あらすじ
夢は大きく、ダービー制覇!
一頭の馬が人の心を揺り動かし、夢舞台へと駆り立てる――
すべての人を元気にする、感動の競馬小説。
家族経営の零細牧場「あかり野牧場」で生まれた一頭の馬は、「北の大地に灯りがともれば」とキタノアカリと名付けられた。
中央競馬デビュー以来、圧倒的着差をつけて連勝し、いよいよG1に挑む。
広大な町の狭いコミュニティーは、アカリの話題で持ちきりだった。
大牧場が席捲するG1戦線で、世代7000頭超の頂点に立つことなどできるのか?
牧場を営む家族、馬産地の仲間たち、崖っぷちの騎手……
多くの想いを背に載せて、希望の灯りがターフを駆ける。
感情タグBEST3
Posted by ブクログ
競馬好きには堪らない一冊。流石元サンスポ記者だった著者だけあり、競馬村のことを熟知した上で、その問題点も含め馬と生きる人々を活き活きと活写している。「優駿」連載なのでキレイ過ぎる面はあるが、会話の妙もあって競馬を知らない読者でもスッと物語世界に入っていける。
Posted by ブクログ
最近 地方競馬に ハマっています。
そんな時 見つけました。
昔 「優駿」という 映画があり
同じように 零細の 家族牧場のお話でした。
ダービー馬を出すのが 夢。
分かっていますよ、
最後には ダービーに勝つと。
でも それまでの ストーリーが。
分かっていても
楽しめました。
ちょっと 競馬を見る目も
変わってきます。
キーポイントは お酒でしょうかね。
Posted by ブクログ
馬に跨りレース中の騎手の気持ち、動作、ライバルとのレース中の駆け引きが詳細に書いてあって、臨場感がありました。
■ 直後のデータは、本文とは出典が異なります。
(* ===== verification/CString.v ===== *)
(** * Byte buffers and C strings ([src/kernel/string.c])

    A pointer to bytes is modelled by the bytes from it to the end of its
    object, so pointer arithmetic is [drop], a read past the end is [Ub], and
    [memcpy] takes the destination object with the index it writes at.
    [memmove] works inside one object, the case in which its two regions can
    overlap and comparing the pointers is meaningful. *)
From stdpp Require Import base list numbers.
From Stdlib Require Import ZArith Lia.
From S2P Require Import Prelude.

#[local] Open Scope Z_scope.

Definition byte (z : Z) : Prop := 0 <= z < 256.

(** [p[i]] read and written. *)
Definition load8 (p : list Z) (i : nat) : result Z := deref (p !! i).
Definition store8 (p : list Z) (i : nat) (v : Z) : result (list Z) :=
  match p !! i with Some _ => Ok (<[i := v]> p) | None => Ub end.

(** The loop of [memcpy] from index [i] on, [n] bytes to go. *)
Fixpoint memcpy_loop (d : list Z) (at_ : nat) (s : list Z) (i n : nat) : result (list Z) :=
  match n with
  | O => Ok d
  | S n =>
      let? v := load8 s i in
      let? d := store8 d (at_ + i) v in
      memcpy_loop d at_ s (S i) n
  end.
Definition memcpy (d : list Z) (at_ : nat) (s : list Z) (n : nat) : result (list Z) :=
  memcpy_loop d at_ s 0 n.

Fixpoint memset_loop (d : list Z) (c : Z) (i n : nat) : result (list Z) :=
  match n with
  | O => Ok d
  | S n => let? d := store8 d i (c mod 256) in memset_loop d c (S i) n
  end.
Definition memset (d : list Z) (c : Z) (n : nat) : result (list Z) := memset_loop d c 0 n.

(** [for (i = 0; i < n; i++) d[i] = s[i];] and
    [for (i = n; i > 0; i--) d[i - 1] = s[i - 1];] inside one object. *)
Fixpoint move_forward (p : list Z) (d s i n : nat) : result (list Z) :=
  match n with
  | O => Ok p
  | S n =>
      let? v := load8 p (s + i) in
      let? p := store8 p (d + i) v in
      move_forward p d s (S i) n
  end.
Fixpoint move_backward (p : list Z) (d s i : nat) : result (list Z) :=
  match i with
  | O => Ok p
  | S i =>
      let? v := load8 p (s + i) in
      let? p := store8 p (d + i) v in
      move_backward p d s i
  end.
Definition memmove (p : list Z) (d s n : nat) : result (list Z) :=
  if (d =? s)%nat || (n =? 0)%nat then Ok p
  else if (d <? s)%nat then move_forward p d s 0 n
  else move_backward p d s n.

Fixpoint memcmp_loop (l r : list Z) (i n : nat) : result Z :=
  match n with
  | O => Ok 0
  | S n =>
      let? a := load8 l i in
      let? b := load8 r i in
      if negb (a =? b) then Ok (a - b) else memcmp_loop l r (S i) n
  end.
Definition memcmp (l r : list Z) (n : nat) : result Z := memcmp_loop l r 0 n.

Fixpoint strlen (s : list Z) : result nat :=
  match s with
  | [] => Ub
  | c :: s => if c =? 0 then Ok O else let? n := strlen s in Ok (S n)
  end.

(** ** What the routines compute *)

(** The object [p] with the bytes from index [i] on replaced by [v]. *)
Definition patch (p : list Z) (i : nat) (v : list Z) : list Z :=
  take i p ++ v ++ drop (i + length v) p.

(** The bytes of the object that start with the string [s]. *)
Definition cstr (p s : list Z) : Prop :=
  Forall (λ c, c ≠ 0) s ∧ ∃ rest, p = s ++ 0 :: rest.

Lemma load8_Ok p i v : p !! i = Some v → load8 p i = Ok v.
Proof. unfold load8. by intros ->. Qed.

Lemma store8_Ok p i v : (i < length p)%nat → store8 p i v = Ok (<[i := v]> p).
Proof. intros [w H]%lookup_lt_is_Some. unfold store8. by rewrite H. Qed.

Lemma patch_nil p i : patch p i [] = p.
Proof. unfold patch. simpl. by rewrite Nat.add_0_r, take_drop. Qed.

Lemma patch_length p i v : (i + length v ≤ length p)%nat → length (patch p i v) = length p.
Proof. intros H. unfold patch. rewrite !length_app, length_take, length_drop. lia. Qed.

Lemma patch_lookup p i v j :
  (i + length v ≤ length p)%nat →
  patch p i v !! j = if decide (i ≤ j < i + length v)%nat then v !! (j - i)%nat else p !! j.
Proof.
  intros Hi. unfold patch. case_decide as Hj.
  - rewrite lookup_app_r by (rewrite length_take; lia). rewrite length_take_le by lia.
    by rewrite lookup_app_l by lia.
  - destruct (decide (j < i)%nat).
    + rewrite lookup_app_l by (rewrite length_take; lia). by rewrite lookup_take_lt by lia.
    + rewrite lookup_app_r by (rewrite length_take; lia). rewrite length_take_le by lia.
      rewrite lookup_app_r by lia. rewrite lookup_drop. f_equal. lia.
Qed.

(** Writing one more byte at either end of a patch. *)
Lemma patch_snoc p i v x :
  (i + length v < length p)%nat →
  <[(i + length v)%nat := x]> (patch p i v) = patch p i (v ++ [x]).
Proof.
  intros H. apply list_eq. intros j. rewrite list_lookup_insert, !patch_lookup, patch_length;
    rewrite ?length_app; simpl; try lia.
  repeat case_decide; try lia; try done.
  - rewrite lookup_app_r by lia. by replace (j - i - length v)%nat with 0%nat by lia.
  - by rewrite lookup_app_l by lia.
Qed.

Lemma patch_cons p i v x :
  (i + S (length v) ≤ length p)%nat →
  <[i := x]> (patch p (S i) v) = patch p i (x :: v).
Proof.
  intros H. apply list_eq. intros j. rewrite list_lookup_insert, !patch_lookup, patch_length;
    simpl; try lia.
  repeat case_decide; subst; try lia; try done.
  - by replace (j - i)%nat with 0%nat by lia.
  - by replace (j - i)%nat with (S (j - S i)) by lia.
Qed.

Lemma take_snoc (s : list Z) i v : s !! i = Some v → take i s ++ [v] = take (S i) s.
Proof. intros H. by rewrite (take_S_r _ _ v). Qed.

Lemma memcpy_loop_Ok n d d0 at_ s i :
  d = patch d0 at_ (take i s) → (at_ + i + n ≤ length d0)%nat → (i + n ≤ length s)%nat →
  memcpy_loop d at_ s i n = Ok (patch d0 at_ (take (i + n) s)).
Proof.
  revert d i. induction n as [|n IH]; intros d i -> Hd Hs; simpl.
  { by rewrite Nat.add_0_r. }
  destruct (lookup_lt_is_Some_2 s i) as [v Hv]; [lia|].
  assert (length (take i s) = i) as Hl by (rewrite length_take; lia).
  rewrite (load8_Ok _ _ v) by done. simpl. rewrite store8_Ok.
  2:{ rewrite patch_length; lia. }
  simpl. rewrite (IH _ (S i)); [by rewrite Nat.add_succ_r| |lia|lia].
  rewrite <-Hl at 1. rewrite patch_snoc by lia. by rewrite (take_snoc _ _ v).
Qed.

Lemma memcpy_Ok d at_ s n :
  (at_ + n ≤ length d)%nat → (n ≤ length s)%nat →
  memcpy d at_ s n = Ok (patch d at_ (take n s)).
Proof.
  intros Hd Hs. unfold memcpy. rewrite (memcpy_loop_Ok n d d); [done| |lia|lia].
  by rewrite take_0, patch_nil.
Qed.

Lemma memset_loop_Ok n d d0 c i :
  d = patch d0 0 (replicate i (c mod 256)) → (i + n ≤ length d0)%nat →
  memset_loop d c i n = Ok (patch d0 0 (replicate (i + n) (c mod 256))).
Proof.
  revert d i. induction n as [|n IH]; intros d i -> Hd; simpl.
  { by rewrite Nat.add_0_r. }
  rewrite store8_Ok by (rewrite patch_length; rewrite ?length_replicate; lia).
  simpl. rewrite (IH _ (S i)); [by rewrite Nat.add_succ_r| |lia].
  pose proof (patch_snoc d0 0 (replicate i (c mod 256)) (c mod 256)) as Hp.
  rewrite length_replicate, Nat.add_0_l in Hp. rewrite Hp by lia.
  by rewrite <-replicate_S_end.
Qed.

Lemma memset_Ok d c n :
  (n ≤ length d)%nat → memset d c n = Ok (patch d 0 (replicate n (c mod 256))).
Proof. intros H. unfold memset. rewrite (memset_loop_Ok n d d); [done|by rewrite patch_nil|lia]. Qed.

(** Going up, the bytes still to be read are untouched when the destination is
    below the source; going down, when it is above. *)
Lemma move_forward_Ok n p p0 d s i :
  p = patch p0 d (take i (drop s p0)) →
  (d < s)%nat → (d + i + n ≤ length p0)%nat → (s + i + n ≤ length p0)%nat →
  move_forward p d s i n = Ok (patch p0 d (take (i + n) (drop s p0))).
Proof.
  revert p i. induction n as [|n IH]; intros p i -> Hds Hd Hs; simpl.
  { by rewrite Nat.add_0_r. }
  destruct (lookup_lt_is_Some_2 p0 (s + i)) as [v Hv]; [lia|].
  assert (length (take i (drop s p0)) = i) as Hl by (rewrite length_take, length_drop; lia).
  rewrite (load8_Ok _ _ v).
  2:{ rewrite patch_lookup by lia. rewrite decide_False by lia. done. }
  simpl. rewrite store8_Ok by (rewrite patch_length; lia).
  simpl. rewrite (IH _ (S i)); [by rewrite Nat.add_succ_r| |lia|lia|lia].
  rewrite <-Hl at 1. rewrite patch_snoc by lia. rewrite (take_snoc _ _ v); [done|].
  by rewrite lookup_drop.
Qed.

Lemma move_backward_Ok i n p p0 d s :
  p = patch p0 (d + i) (take (n - i) (drop (s + i) p0)) → (i ≤ n)%nat →
  (s < d)%nat → (d + n ≤ length p0)%nat →
  move_backward p d s i = Ok (patch p0 d (take n (drop s p0))).
Proof.
  revert p. induction i as [|i IH]; intros p -> Hi Hds Hd; simpl.
  { by rewrite !Nat.add_0_r, Nat.sub_0_r. }
  destruct (lookup_lt_is_Some_2 p0 (s + i)) as [v Hv]; [lia|].
  assert (length (take (n - S i) (drop (s + S i) p0)) = n - S i)%nat as Hl
    by (rewrite length_take, length_drop; lia).
  rewrite (load8_Ok _ _ v).
  2:{ rewrite patch_lookup by lia. rewrite decide_False by lia. done. }
  simpl. rewrite store8_Ok by (rewrite patch_length; lia).
  simpl. apply IH; [|lia|lia|lia].
  replace (d + S i)%nat with (S (d + i)) by lia. rewrite patch_cons by lia.
  replace (n - i)%nat with (S (n - S i)) by lia. f_equal.
  rewrite (drop_S p0 v (s + i)) by done. simpl. by replace (s + S i)%nat with (S (s + i)) by lia.
Qed.

Lemma memmove_Ok p d s n :
  (d + n ≤ length p)%nat → (s + n ≤ length p)%nat →
  memmove p d s n = Ok (patch p d (take n (drop s p))).
Proof.
  intros Hd Hs. unfold memmove.
  destruct (Nat.eqb_spec d s) as [->|Hne]; simpl.
  { f_equal. apply list_eq. intros j.
    assert (length (take n (drop s p)) = n) as Hl by (rewrite length_take, length_drop; lia).
    rewrite patch_lookup by lia. rewrite Hl. case_decide; [|done].
    rewrite lookup_take_lt, lookup_drop by lia. f_equal. lia. }
  destruct (Nat.eqb_spec n 0) as [->|Hn]; simpl; [by rewrite take_0, patch_nil|].
  destruct (Nat.ltb_spec d s).
  - apply (move_forward_Ok n p p d s 0); [|lia..]. by rewrite take_0, patch_nil.
  - apply (move_backward_Ok n n p p d s); [|lia..]. by rewrite Nat.sub_diag, take_0, patch_nil.
Qed.

Lemma memcmp_loop_Ok n l r i :
  (i + n ≤ length l)%nat → (i + n ≤ length r)%nat →
  ∃ v, memcmp_loop l r i n = Ok v ∧ (v = 0 ↔ take n (drop i l) = take n (drop i r)).
Proof.
  revert i. induction n as [|n IH]; intros i Hl Hr; simpl; [by exists 0|].
  destruct (lookup_lt_is_Some_2 l i) as [a Ha]; [lia|].
  destruct (lookup_lt_is_Some_2 r i) as [b Hb]; [lia|].
  rewrite (load8_Ok _ _ a), (load8_Ok _ _ b) by done. simpl.
  rewrite (drop_S l a i), (drop_S r b i) by done. simpl.
  destruct (Z.eqb_spec a b) as [->|Hne]; simpl.
  - destruct (IH (S i)) as (v & Hv & Hz); [lia|lia|]. exists v. split; [done|].
    rewrite Hz. split; [by intros ->|by intros [= ->]].
  - exists (a - b). split; [done|]. split; [lia|]. intros [= ? _]. lia.
Qed.

Lemma memcmp_Ok l r n :
  (n ≤ length l)%nat → (n ≤ length r)%nat →
  ∃ v, memcmp l r n = Ok v ∧ (v = 0 ↔ take n l = take n r).
Proof. intros Hl Hr. exact (memcmp_loop_Ok n l r 0 Hl Hr). Qed.

Lemma strlen_Ok p s : cstr p s → strlen p = Ok (length s).
Proof.
  intros [Hs [rest ->]]. induction Hs as [|c s Hc Hs IH]; simpl; [done|].
  rewrite (proj2 (Z.eqb_neq c 0)) by done. by rewrite IH.
Qed.

Lemma cstr_length p s : cstr p s → (length s < length p)%nat.
Proof. intros [_ [rest ->]]. rewrite length_app. simpl. lia. Qed.

Lemma cstr_char p s i : cstr p s → (i ≤ length s)%nat → load8 p i = Ok (default 0 (s !! i)).
Proof.
  intros [_ [rest ->]] Hi. unfold load8.
  destruct (decide (i = length s)) as [->|].
  - rewrite lookup_app_r, Nat.sub_diag by lia. simpl.
    by rewrite (proj2 (lookup_ge_None s (length s))) by lia.
  - rewrite lookup_app_l by lia. destruct (lookup_lt_is_Some_2 s i) as [c Hc]; [lia|].
    by rewrite Hc.
Qed.

Lemma cstr_drop p s i : cstr p s → (i ≤ length s)%nat → cstr (drop i p) (drop i s).
Proof.
  intros [Hs [rest ->]] Hi. split; [by apply Forall_drop|]. exists rest.
  by rewrite drop_app_le.
Qed.

Lemma cstr_take p s n : cstr p s → (n ≤ length s)%nat → take n p = take n s.
Proof. intros [_ [rest ->]] Hn. by rewrite take_app_le. Qed.

Lemma cstr_inj p s s' : cstr p s → cstr p s' → s = s'.
Proof.
  intros H H'. pose proof (strlen_Ok _ _ H) as E. rewrite (strlen_Ok _ _ H') in E.
  injection E as E. rewrite <-(take_ge s (length s)), <-(take_ge s' (length s)) by lia.
  by rewrite <-(cstr_take _ _ _ H), <-(cstr_take _ _ _ H') by lia.
Qed.

(** A string copied with its terminator to the start of a buffer. *)
Lemma cstr_copy d p s : cstr p s → cstr (patch d 0 (take (length s + 1) p)) s.
Proof.
  intros [Hs [rest ->]]. split; [done|]. exists (drop (length s + 1) d). unfold patch.
  replace (s ++ 0 :: rest) with ((s ++ [0]) ++ rest) by (by rewrite <-app_assoc).
  rewrite take_app_length' by (rewrite length_app; simpl; lia).
  simpl. by rewrite <-app_assoc, length_app.
Qed.

(** [memmove] on overlapping regions of one object is the copy from an
    untouched snapshot of the object: it never leaves the object when both
    regions are inside it, and its result is exactly what [memcpy] gives when
    its source is a separate copy of the bytes. *)
Theorem memmove_is_snapshot_copy (p : list Z) (d s n : nat) :
  (d + n ≤ length p)%nat → (s + n ≤ length p)%nat →
  memmove p d s n = memcpy p d (drop s p) n ∧ is_Ok (memmove p d s n).
Proof.
  intros Hd Hs. rewrite memmove_Ok by done. split; [|by eexists].
  rewrite memcpy_Ok; [done|lia|]. rewrite length_drop. lia.
Qed.

Lemma memmove_is_snapshot_copy_witness :
  (2 + 4 ≤ length [1; 2; 3; 4; 5; 6])%nat ∧
  memmove [1; 2; 3; 4; 5; 6] 2 0 4 = memcpy [1; 2; 3; 4; 5; 6] 2 [1; 2; 3; 4; 5; 6] 4 ∧
  memmove [1; 2; 3; 4; 5; 6] 2 0 4 = Ok [1; 2; 1; 2; 3; 4].
Proof.
  split; [simpl; lia|]. split; [|reflexivity].
  apply (memmove_is_snapshot_copy [1; 2; 3; 4; 5; 6] 2 0 4); simpl; lia.
Defined.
登場人物も味があり、この小説は、とても面白かった。
Posted by ブクログ
すこし前に読んだ馳星周の『黄金旅程』に似た読後感だった。競馬馬の育成牧場を舞台にするとみんな同じようなテイストになるのかもしれない。
結末はやはり重賞レースの勝利場面を期待するけれど、そんなに甘くないとも思えてしまいどうしても嘘くさく感じてしまう。悪くはないけど感動するまではいかない原因だろう。
Posted by ブクログ
設備や人が揃っている大牧場と比較して、零細牧場の過酷な環境から強い馬を世に出すことは難しいことなのかなと思わされた。零細牧場の経営者、なかなか強い馬に巡り会えない調教師、リーディングジョッキーとは程遠い中堅ジョッキー。彼らの豊かな人間性をキタノアカリという馬を通して伝わってきたので、読み応えはあったが、レース展開が若干物足りなさがあったので、レースの緊迫感や臨場感というよりもヒューマンドラマ的要素が強い作品であったと思う。
Posted by ブクログ
馬産地で有名な北海道・日高市の家族経営の零細牧場「あかり野牧場」。無名の牧場で生まれた一頭の競走馬・キタノアカリはデビュー戦から負け知らず、ぶっちぎりの圧勝でいよいよG Ⅰに挑む。
馬への思いと経営の板挟みに苦しみながら牧場を営む牧場主とその家族、落馬の恐怖から抜けきれない崖っぷちの騎手、ダービー出走への期待を目前にしてある不安を抱える調教師‥‥。キタノアカリ疾走する。多くのものたちのを思いを乗せて。そしてゴールの果てにアカリが彼らにもたらしたものとは!
ジャーナルの世界を書かせたら天下一品の作者が競馬雑誌「優駿」で連載していたという今作は、読む前から結果がわかる感動の競馬小説。
馬の世界では決してエリートではないいわば叩き上げの一頭の馬に夢を乗せた人々が、馬から元気と、勇気と、希望をもらうというある意味ベタなストーリー。
だけど随所に作者の取材力がものをいい、競馬業界の問題や零細牧場の苦労、人の都合で使い捨てられる馬へ思い、調教師苦労、騎手の葛藤など思いもよらない話が掘り起こされて興味深い。
競馬小説といえば、先に読んだ早見和真さんの「ザ・ロイヤル・ファミリー」を思い出す。あちらが馬主目線の物語だったのに対し、こちらは馬を育てる側からの目線が効いている。
両方を読めたことで競馬界についてなお一層理解が深まった。ただ、小説の好みとしては、深く人間を描いたあちらの作品に軍配が上がるかな〜。